Disclaimer: I was invited to sample The Man Behind the Curtain’s Degustation menu free of charge in exchange for an honest, unbiased review on The Culture Vulture (where this post originally featured).
I’m staring at my plate. Not eating, just staring. My partner has given up waiting for me, devouring the dish on his plate with a symphony of satisfied noises that are slowly weakening my resolve. I want to join him; I’m dying to join him, but not yet. I need to relish this moment for just a little bit longer.
Seconds before, the dish on this plate was just a string of enigmatic words. “PEA,” the menu read. “Hot and cold.” The chef arrived, clutching a trio of silver pots, a steaming silver jug and a frosted glass dish. It began simply; a lime green quenelle perched on the glass dish, adorned with a sprinkle of crispy onions and a few delicate leaves. Then it happened. I watched as my plate became a canvas, daubed with layers of colour by our chef-turned-expressionist artist. A splash of green, followed by swirls of purple, orange and crimson. It was extraordinary. The chef stood back, admired his masterpiece, then returned to the kitchen; his pointed silver heels clicking as he walked.
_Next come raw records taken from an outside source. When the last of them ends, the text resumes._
Lemma list_min_rescaled : (list_min (column X' f) == a * list_min (column X f) + b)%Q.
Proof.
  apply Qle_antisym.
  - destruct (list_min_attained (column X f)) as [z [Hz ->]];
      [rewrite column_length; lia |].
    destruct (in_column_entry X f z Hz) as [s [Hs ->]].
    rewrite <- (rescaled s Hs). apply list_min_le, entry_in_column.
    rewrite same_samples. exact Hs.
  - destruct (list_min_attained (column X' f)) as [z [Hz ->]];
      [rewrite column_length; lia |].
    destruct (in_column_entry X' f z Hz) as [s [Hs ->]].
    rewrite same_samples in Hs. rewrite (rescaled s Hs).
    pose proof (list_min_le _ _ (entry_in_column X s f Hs)) as H.
    assert (Ha : (a * list_min (column X f) <= a * entry X s f)%Q)
      by (apply Qmult_le_l; assumption).
    lra.
Qed.

Lemma col_range_rescaled : (col_range X' f == a * col_range X f)%Q.
Proof.
  unfold col_range. rewrite list_max_rescaled, list_min_rescaled. ring.
Qed.

(** One term of the squared distance does not change. *)
Lemma sq_term_rescaled (i j : nat) :
  i < n_samples X -> j < n_samples X ->
  (((entry X' i f - entry X' j f) / spec_range X' f)
   * ((entry X' i f - entry X' j f) / spec_range X' f)
   == ((entry X i f - entry X j f) / spec_range X f)
      * ((entry X i f - entry X j f) / spec_range X f))%Q.
Proof.
  intros Hi Hj. rewrite (rescaled i Hi), (rescaled j Hj).
  pose proof col_range_rescaled as Hr.
  pose proof (col_range_nonneg X f some_sample) as Hnn.
  unfold spec_range.
  destruct (Qeq_bool (col_range X f) 0) eqn:E; destruct (Qeq_bool (col_range X' f) 0) eqn:E'.
  - apply Qeq_bool_iff in E.
    assert (Hc : (entry X i f == entry X j f)%Q).
    { apply (proj1 (col_range_zero_iff X f some_sample) E); apply entry_in_column; assumption. }
    rewrite Hc. unfold Qdiv.
    setoid_replace (a * entry X j f + b - (a * entry X j f + b))%Q with 0%Q by ring.
    setoid_replace (entry X j f - entry X j f)%Q with 0%Q by ring. ring.
  - apply Qeq_bool_iff in E. apply Qeq_bool_neq in E'. exfalso. apply E'.
    rewrite Hr, E. ring.
  - apply Qeq_bool_neq in E. apply Qeq_bool_iff in E'. exfalso.
    rewrite Hr in E'. destruct (Qmult_integral _ _ E') as [H | H]; [lra | contradiction].
  - apply Qeq_bool_neq in E. rewrite Hr. field. split; [exact E | lra].
Qed.
Lemma fold_swap (f := fun (acc : Q * Q * Q) (xy : Q * Q) =>
                   let '(dot, normA, normB) := acc in
                   (dot + fst xy * snd xy, normA + fst xy * fst xy,
                    normB + snd xy * snd xy)) a :
  forall b d d' na nb, d == d' ->
    fst (fst (fold_left f (combine a b) (d, na, nb)))
      == fst (fst (fold_left f (combine b a) (d', nb, na))) /\
    snd (fst (fold_left f (combine a b) (d, na, nb)))
      = snd (fold_left f (combine b a) (d', nb, na)) /\
    snd (fold_left f (combine a b) (d, na, nb))
      = snd (fst (fold_left f (combine b a) (d', nb, na))).
Proof.
  induction a as [|x a IH]; intros [|y b] d d' na nb Hd; simpl; auto.
  apply IH. lra.
Qed.

Lemma Qeq_bool_resp x y : x == y -> Qeq_bool x 0 = Qeq_bool y 0.
Proof.
  intros H. destruct (Qeq_bool x 0) eqn:Hx, (Qeq_bool y 0) eqn:Hy; auto.
  - apply Qeq_bool_iff in Hx. assert (Hy' : y == 0) by lra.
    apply Qeq_bool_iff in Hy'. congruence.
  - apply Qeq_bool_iff in Hy. assert (Hx' : x == 0) by lra.
    apply Qeq_bool_iff in Hx'. congruence.
Qed.

(** X5.  [cosineSimilarity] is symmetric: with the arguments exchanged it
    throws in the same cases and returns the same number otherwise. *)
Theorem cosineSimilarity_symmetric (Math_sqrt : Q -> Q) (a b : list Q) :
  match cosineSimilarity Math_sqrt a b, cosineSimilarity Math_sqrt b a with
  | Some x, Some y => x == y
  | None, None => True
  | _, _ => False
  end.
Proof.
  unfold cosineSimilarity. rewrite (Nat.eqb_sym (length b)).
  destruct (length a =? length b)%nat; simpl; [|exact I].
  pose proof (fold_swap a b 0 0 0 0 (Qeq_refl 0)) as (Hd & Hn1 & Hn2).
  cbv zeta in Hd, Hn1, Hn2.
  destruct (fold_left _ (combine a b) _) as [[d na] nb].
  destruct (fold_left _ (combine b a) _) as [[d' nb'] na'].
  simpl in Hd, Hn1, Hn2. subst na' nb'.
  rewrite (Qeq_bool_resp (Math_sqrt nb * Math_sqrt na) (Math_sqrt na * Math_sqrt nb))
    by apply Qmult_comm.
  destruct (Qeq_bool (Math_sqrt na * Math_sqrt nb) 0); [reflexivity|].
  rewrite Hd. now rewrite (Qmult_comm (Math_sqrt nb)).
Qed.

Lemma fold_zero (f := fun (acc : Q * Q * Q) (xy : Q * Q) =>
                   let '(dot, normA, normB) := acc in
                   (dot + fst xy * snd xy, normA + fst xy * fst xy,
                    normB + snd xy * snd xy)) a :
  Forall (fun x => x == 0) a ->
  forall b d na nb, d == 0 -> na == 0 ->
    fst (fst (fold_left f (combine a b) (d, na, nb))) == 0 /\
    snd (fst (fold_left f (combine a b) (d, na, nb))) == 0.
Proof.
  induction 1 as [|x a Hx _ IH]; intros [|y b] d na nb Hd Hna; simpl; auto.
  apply IH; rewrite Hx; lra.
Qed.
I think I’m ready. I take my spoon and reluctantly disturb the painting, scooping up each of the layers. I put the spoon in my mouth. And I start laughing. I can’t help it; it’s genius. Mirroring the expressionist flair with which the chef created the dish in front of me, the flavours of each layer surge in colourful waves around my mouth. There’s the sweet creaminess of the ice cream, the tangy crunch of the crispy onions, the rich intensity of the pea soup. I take another slurp and the flavours intensify, seasoned by notes of bitterness and sweetness from the beetroot, carrot and red cabbage foams. I don’t want this dish to end. It’s a masterpiece. A Michael O’Hare masterpiece.